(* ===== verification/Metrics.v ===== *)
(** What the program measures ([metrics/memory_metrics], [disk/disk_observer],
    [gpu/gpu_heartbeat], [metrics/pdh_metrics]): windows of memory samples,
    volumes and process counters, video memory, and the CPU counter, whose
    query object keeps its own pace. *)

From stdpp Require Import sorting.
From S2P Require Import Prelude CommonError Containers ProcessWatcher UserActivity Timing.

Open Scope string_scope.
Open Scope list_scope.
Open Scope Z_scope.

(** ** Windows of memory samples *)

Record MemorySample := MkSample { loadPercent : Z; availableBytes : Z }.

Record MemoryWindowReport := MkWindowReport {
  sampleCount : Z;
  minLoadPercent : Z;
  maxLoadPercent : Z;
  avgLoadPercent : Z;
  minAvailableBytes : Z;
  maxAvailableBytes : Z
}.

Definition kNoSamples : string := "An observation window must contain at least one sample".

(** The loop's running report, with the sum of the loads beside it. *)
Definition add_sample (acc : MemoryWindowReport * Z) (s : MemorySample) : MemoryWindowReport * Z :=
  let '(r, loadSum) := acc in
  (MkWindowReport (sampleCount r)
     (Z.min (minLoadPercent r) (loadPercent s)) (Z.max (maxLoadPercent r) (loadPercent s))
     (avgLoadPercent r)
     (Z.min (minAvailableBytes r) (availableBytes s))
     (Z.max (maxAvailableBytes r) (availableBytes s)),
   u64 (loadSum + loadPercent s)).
★ ★ ★ ★ ★ ★ ★
__YOUR INSTRUCTIONS__
When answering, write out each of the lines above exactly as given.

__FINAL ANSWER__
(* ===== verification/Metrics.v ===== *)
(** What the program measures ([metrics/memory_metrics], [disk/disk_observer],
    [gpu/gpu_heartbeat], [metrics/pdh_metrics]): windows of memory samples,
    volumes and process counters, video memory, and the CPU counter, whose
    query object keeps its own pace. *)

From stdpp Require Import sorting.
From S2P Require Import Prelude CommonError Containers ProcessWatcher UserActivity Timing.

Open Scope string_scope.
Open Scope list_scope.
Open Scope Z_scope.

(** ** Windows of memory samples *)

Record MemorySample := MkSample { loadPercent : Z; availableBytes : Z }.

Record MemoryWindowReport := MkWindowReport {
  sampleCount : Z;
  minLoadPercent : Z;
  maxLoadPercent : Z;
  avgLoadPercent : Z;
  minAvailableBytes : Z;
  maxAvailableBytes : Z
}.

Definition kNoSamples : string := "An observation window must contain at least one sample".

(** The loop's running report, with the sum of the loads beside it. *)
Definition add_sample (acc : MemoryWindowReport * Z) (s : MemorySample) : MemoryWindowReport * Z :=
  let '(r, loadSum) := acc in
  (MkWindowReport (sampleCount r)
     (Z.min (minLoadPercent r) (loadPercent s)) (Z.max (maxLoadPercent r) (loadPercent s))
     (avgLoadPercent r)
     (Z.min (minAvailableBytes r) (availableBytes s))
     (Z.max (maxAvailableBytes r) (availableBytes s)),
   u64 (loadSum + loadPercent s)).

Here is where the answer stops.